Ask HN: how do you estimate a project development time and cost? - fespinoza

Hi,<p>One of the most difficult stuff of being a developer, it's than I'm never sure about my estimations about a software project development time/effort required and cost.<p>How do yo do this? I can find a suitable answer specially when dealing with people with no computer science backgrounds
======
gexla
Experience. When you have done the same thing multiple times then it's pretty
easy to throw a number out there based on past projects.

Break the project down into the pieces small enough that you feel confident
about each piece. This makes creation of an estimate a project in itself, but
it's worth it in the headaches and stress that it will save you from down the
road.

Make a gut check. After you have broken down the components and come up with a
sum of all the parts, your gut will usually be a good second opinion. For
example, you know that while breaking each component down came to X hours
which could be done in two weeks, your gut might tell you that a full month
would be more accurate. Take another look at your breakdown.
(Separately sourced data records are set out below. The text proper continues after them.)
(** The test set.  The progress lines it echoes between the loops are left
    out. *)
Definition cmd_openssl (args : list string) : proc :=
  cmd_openssl_options (length args) args ;>

  prepare_test_env ;>

  for_each RSA_KEYS (λ rsa_key,
    r <~ (λ s, provision_key (key_id s) (region s) rsa_key s) ;>
    ok_or_die r ;>

    for_each TEST_LARGE_FILE_SIZES (λ fsize,
      for_each TEST_DIGESTS (λ digest,
        for_each TEST_RSAPSS_SALT_SIZES (λ slen,
          lift (test_openssl_digestsignverify_rsapss fsize rsa_key slen digest)))) ;>

    for_each TEST_LARGE_FILE_SIZES (λ fsize,
      for_each TEST_DIGESTS (λ digest,
        lift (test_openssl_digestsignverify_rsa fsize rsa_key digest))) ;>

    rsa_x509_case test_openssl_signverify_rsa_x509 rsa_key ;>

    cleanup_key rsa_key) ;>

  for_each ECDSA_KEYS (λ ec_key,
    (λ s, provision_key (key_id s) (region s) ec_key s) ;>

    for_each TEST_ECDSA_FILE_SIZES (λ fsize,
      lift (test_openssl_signverify_ecdsa fsize ec_key)) ;>

    cleanup_key ec_key) ;>

  for_each RSA_KEYS (λ rsa_key,
    (λ s, provision_key (key_id s) (region s) rsa_key s) ;>

    for_each TEST_SMALL_FILE_SIZES (λ fsize,
      lift (test_openssl_encryptdecrypt_rsa fsize rsa_key)) ;>

    rsa_x509_case test_openssl_encryptdecrypt_rsa_x509 rsa_key ;>

    cleanup_key rsa_key) ;>

  (r <~ lift (run ["yum"; "list"; "installed"; "gnutls-utils"]%string) ;>
   if r =? 0 then
     create_test_certs ;>
     x509_export_case "selfsigned" "test_x509_single_cert" false ;>
     x509_export_case "valid_chain" "test_x509_valid_chain" false ;>
     x509_export_case "noroot_chain" "test_x509_noroot_chain" false ;>
     x509_export_case "invalid_chain" "test_x509_invalid_chain" true
   else lift (ret 0)) ;>

  cleanup_test_env.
Keep in mind that you will probably always be far more optimistic than
realistic. If you have range from your gut, then the top end of your range
might actually be the low to medium range of what the project will actually
require.

You will often find two different types of clients. One client will choke over
your estimate and ask you if you can get it lower. Another client will take
your estimate and add more padding than you have already given it. The
decision for which client to go with in this case is simple.
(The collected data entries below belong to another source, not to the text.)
(** * PRSummarizer: the content-extraction and classification pipeline

    A shallow embedding of [modularized_code/modules/content_processor.py],
    [modularized_code/utils/helpers.py], [modularized_code/modules/ai_client.py],
    [modularized_code/modules/scraper.py], [modularized_code/modules/storage_client.py]
    and [modularized_code/main.py].

    Conventions of the embedding.
    - A Python [str] is a [string]; one [ascii] stands for one character.
    - A Python call that may raise returns a [result]; [exn] stands for the
      instances of Python's [Exception], the class every handler of this
      program catches.
    - Code that talks to the outside world (clock, network, model, storage)
      lives in the monad [M]: it threads a [world] and may raise.
    - Calls to [logger] and [print_with_timestamp] only write to the log and
      are left out, except where the logged expression itself can raise. *)

From Stdlib Require Import String Ascii List Bool Arith ZArith Lia.
From Stdlib Require QArith_base.
From Stdlib Require Import Strings.Byte.
Import ListNotations.
Open Scope string_scope.

Set Implicit Arguments.
Set Warnings "-register-all".

(** ** Python runtime: exceptions *)

Module Py.

Inductive exn_class :=
  | KeyError
  | TypeError
  | AttributeError
  | ValueError
  | UnicodeDecodeError
  | BinasciiError
  | JSONDecodeError
  | RequestException
  | RuntimeError
  | OtherException.

Record exn := mkExn { exn_cls : exn_class; exn_str : string }.

Inductive result (A : Type) :=
  | Ok (a : A)
  | Raise (e : exn).
Arguments Ok {A} a.
Arguments Raise {A} e.

Definition rbind {A B} (r : result A) (f : A -> result B) : result B :=
  match r with
  | Ok a => f a
  | Raise e => Raise e
  end.

(** [try: r  except Exception as e: h e] for code without outside effects. *)
Definition rtry {A} (r : result A) (h : exn -> result A) : result A :=
  match r with
  | Ok a => Ok a
  | Raise e => h e
  end.

Definition is_request_exception (e : exn) : bool :=
  match exn_cls e with
  | RequestException => true
  | _ => false
  end.

(** ** Strings *)

(** Truth value of a [str]: the empty string is false. *)
Definition str_truthy (s : string) : bool :=
  match s with
  | EmptyString => false
  | String _ _ => true
  end.

(** Truth value of a variable that holds [None] or a [str]. *)
Definition opt_truthy (o : option string) : bool :=
  match o with
  | Some s => str_truthy s
  | None => false
  end.

Definition startswith (s p : string) : bool := String.prefix p s.

(** [s[:n]] *)
Definition slice_to (n : nat) (s : string) : string := substring 0 n s.

(** [sep.join(l)] *)
Definition join (sep : string) (l : list string) : string := String.concat sep l.

Definition nl : string := String (ascii_of_nat 10) EmptyString.

Definition dq : string := String (ascii_of_nat 34) EmptyString.

(** [s] between double quotes. *)
Definition q (s : string) : string := dq ++ s ++ dq.

Definition unlines (l : list string) : string := join nl l.

(** [str.isspace] on one character (code points below 256). *)
Definition isspace (c : ascii) : bool :=
  let n := nat_of_ascii c in
  ((9 <=? n) && (n <=? 13) || (28 <=? n) && (n <=? 32)
   || (n =? 133) || (n =? 160))%nat.

Fixpoint lstrip (s : string) : string :=
  match s with
  | EmptyString => EmptyString
  | String c s' => if isspace c then lstrip s' else s
  end.

Fixpoint rstrip (s : string) : string :=
  match s with
  | EmptyString => EmptyString
  | String c s' =>
      match rstrip s' with
      | EmptyString => if isspace c then EmptyString else String c EmptyString
      | t => String c t
      end
  end.

(** [s.strip()] *)
Definition strip (s : string) : string := rstrip (lstrip s).

Definition lower_char (c : ascii) : ascii :=
  let n := nat_of_ascii c in
  if ((65 <=? n) && (n <=? 90)
      || (192 <=? n) && (n <=? 222) && negb (n =? 215))%nat
  then ascii_of_nat (n + 32) else c.

(** [s.lower()] *)
Fixpoint lower (s : string) : string :=
  match s with
  | EmptyString => EmptyString
  | String c s' => String (lower_char c) (lower s')
  end.

(** ** JSON values, as [json.loads] builds them

    A [dict] is kept as the list of its items; a key occurs once.  Numbers
    are integers or finite fractions. *)

Inductive json :=
  | JNull
  | JBool (b : bool)
  | JInt (z : Z)
  | JFloat (q : QArith_base.Q)
  | JStr (s : string)
  | JArr (l : list json)
  | JObj (items : list (string * json)).

Fixpoint assoc {A} (k : string) (items : list (string * A)) : option A :=
  match items with
  | [] => None
  | (k', v) :: rest => if String.eqb k' k then Some v else assoc k rest
  end.

(** [v[k]] with a [str] key. *)
Definition getitem (v : json) (k : string) : result json :=
  match v with
  | JObj items =>
      match assoc k items with
      | Some x => Ok x
      | None => Raise (mkExn KeyError k)
      end
  | JArr _ => Raise (mkExn TypeError "list indices must be integers or slices, not str")
  | JStr _ => Raise (mkExn TypeError "string indices must be integers")
  | _ => Raise (mkExn TypeError "object is not subscriptable")
  end.

(** [v.get(k, default)]: only a [dict] has the method. *)
Definition dict_get (v : json) (k : string) (default : json) : result json :=
  match v with
  | JObj items =>
      match assoc k items with
      | Some x => Ok x
      | None => Ok default
      end
  | _ => Raise (mkExn AttributeError "object has no attribute 'get'")
  end.

(** [v == s] for a [str] literal [s]. *)
Definition py_eq_str (v : json) (s : string) : bool :=
  match v with
  | JStr t => String.eqb t s
  | _ => false
  end.

(** Truth value of a JSON value. *)
Definition truthy (v : json) : bool :=
  match v with
  | JNull => false
  | JBool b => b
  | JInt z => negb (Z.eqb z 0)
  | JFloat q => negb (Z.eqb (QArith_base.Qnum q) 0)
  | JStr s => str_truthy s
  | JArr l => match l with [] => false | _ => true end
  | JObj items => match items with [] => false | _ => true end
  end.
On the cost side, try going with a total project fee where you can give a
hefty premium compared to what you would charge with hourly rates. Then if you
go over your estimated time, at least you have plenty of wiggle room built in.
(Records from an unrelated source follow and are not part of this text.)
(** * App-store image tools: a shallow embedding and its verification

    The repository holds two command-line scripts:

    - [tools/crop-for-apple.py] center-crops preview screenshots to an
      Apple App Store size, upscaling first when the source is too small;
    - [tools/generate-feature-graphic.py] asks a generative model for a
      banner and normalises the answer to 1024x500.

    Python integers are [Z], Python floats are IEEE-754 binary64 values
    ([spec_float] at precision 53, with the operations of [SpecFloat]),
    exceptions are an explicit [result] type, and the two [main] functions
    are written in a small trace monad whose effects are the console lines,
    the files written and the requests sent. *)

From Stdlib Require Import ZArith List String Bool Lia.
From Stdlib Require Import SpecFloat.
From Stdlib Require Import Reals Lra.
From Stdlib Require Import Sorted Permutation.
Import ListNotations.

Local Open Scope Z_scope.

(* ================================================================== *)
(** * The Python runtime: exceptions, floats, dictionaries             *)
(* ================================================================== *)

Module Py.

(** Exceptions that the modelled code can meet.  All of them are
    subclasses of [Exception]; [SystemExit] is not one of them and is
    modelled apart, in the process monad. *)
Inductive exn : Type :=
| ZeroDivisionError
| OverflowError
| ValueError
| KeyError
| MemoryError
| DecompressionBombError
| ExternalError (descr : string).

Inductive result (A : Type) : Type :=
| Ok (a : A)
| Raise (e : exn).
Arguments Ok {A} a.
Arguments Raise {A} e.

Definition bind {A B : Type} (r : result A) (k : A -> result B) : result B :=
  match r with
  | Ok a => k a
  | Raise e => Raise e
  end.

Definition is_ok {A : Type} (r : result A) : bool :=
  match r with Ok _ => true | Raise _ => false end.

(** ** Floats: IEEE-754 binary64 *)

Definition prec : Z := 53.
Definition emax : Z := 1024.
Definition float : Type := spec_float.

(** [float(n)] for a Python int: correctly rounded, [OverflowError] when
    the integer is too large for a double. *)
Definition float_of_int (n : Z) : result float :=
  match binary_normalize prec emax n 0 false with
  | S754_infinity _ => Raise OverflowError
  | f => Ok f
  end.

(** [a / b] on two Python ints (true division): the correctly rounded
    quotient, [ZeroDivisionError] on a zero divisor and [OverflowError]
    when the quotient does not fit a double. *)
Definition truediv (a b : Z) : result float :=
  if b =? 0 then Raise ZeroDivisionError
  else
    let s := xorb (a <? 0) (b <? 0) in
    match a with
    | Z0 => Ok (S754_zero s)
    | _ =>
      match SFdiv prec emax
              (S754_finite (a <? 0) (Z.to_pos (Z.abs a)) 0)
              (S754_finite (b <? 0) (Z.to_pos (Z.abs b)) 0) with
      | S754_infinity _ => Raise OverflowError
      | q => Ok q
      end
    end.

(** [n * x] for an int [n] and a float [x]: the int is converted first. *)
Definition int_mul_float (n : Z) (x : float) : result float :=
  bind (float_of_int n) (fun fn => Ok (SFmul prec emax fn x)).

(** [n / x] for an int [n] and a float [x]. *)
Definition int_div_float (n : Z) (x : float) : result float :=
  bind (float_of_int n) (fun fn =>
    match x with
    | S754_zero _ => Raise ZeroDivisionError
    | _ => Ok (SFdiv prec emax fn x)
    end).

(** [int(x)]: truncation toward zero. *)
Definition int_of_float (x : float) : result Z :=
  match x with
  | S754_zero _ => Ok 0
  | S754_finite s m e =>
    let a := match e with
             | Z0 => Zpos m
             | Zpos _ => Zpos m * 2 ^ e
             | Zneg p => Zpos m / 2 ^ Zpos p
             end in
    Ok (if s then - a else a)
  | S754_infinity _ => Raise OverflowError
  | S754_nan => Raise ValueError
  end.

Definition float_lt (x y : float) : bool := SFltb x y.
Definition float_gt (x y : float) : bool := SFltb y x.

(** [max(a, b)] keeps its first argument unless the second is greater. *)
Definition max2 (a b : float) : float := if float_gt b a then b else a.

(** ** Dictionaries with string keys, in insertion order *)

Definition dict (V : Type) : Type := list (string * V).

Fixpoint dict_find {V : Type} (d : dict V) (k : string) : option V :=
  match d with
  | [] => None
  | (k', v) :: d' => if String.eqb k k' then Some v else dict_find d' k
  end.

(** [k in d] *)
Definition dict_mem {V : Type} (k : string) (d : dict V) : bool :=
  match dict_find d k with Some _ => true | None => false end.

(** [d[k]] *)
Definition dict_getitem {V : Type} (d : dict V) (k : string) : result V :=
  match dict_find d k with Some v => Ok v | None => Raise KeyError end.

(** ** Text *)

(** A Python [str] whose content the code inspects: the sequence of its
    code points.  File names, model names and the like, which the code
    only passes on, stay Rocq strings. *)
Definition str : Type := list N.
Don't give an estimate. In some cases product developers simply say "it will
be released when it's done." This is more for developing your own products
though.

This is my experience as a freelance web developer. The combination of what
you can get away with depends on what sort of situation you are in.

------
queensnake
The best I've ever heard comes from Agile - take the time to break the whole
thing down into the finest detail you can tolerate (yes, you're doing part of
the work this way), and /then/ estimate it. You'll still be wrong, but you'll
be closer than if you hadn't done that.

------
gadders
For your own work, or for a project as a whole?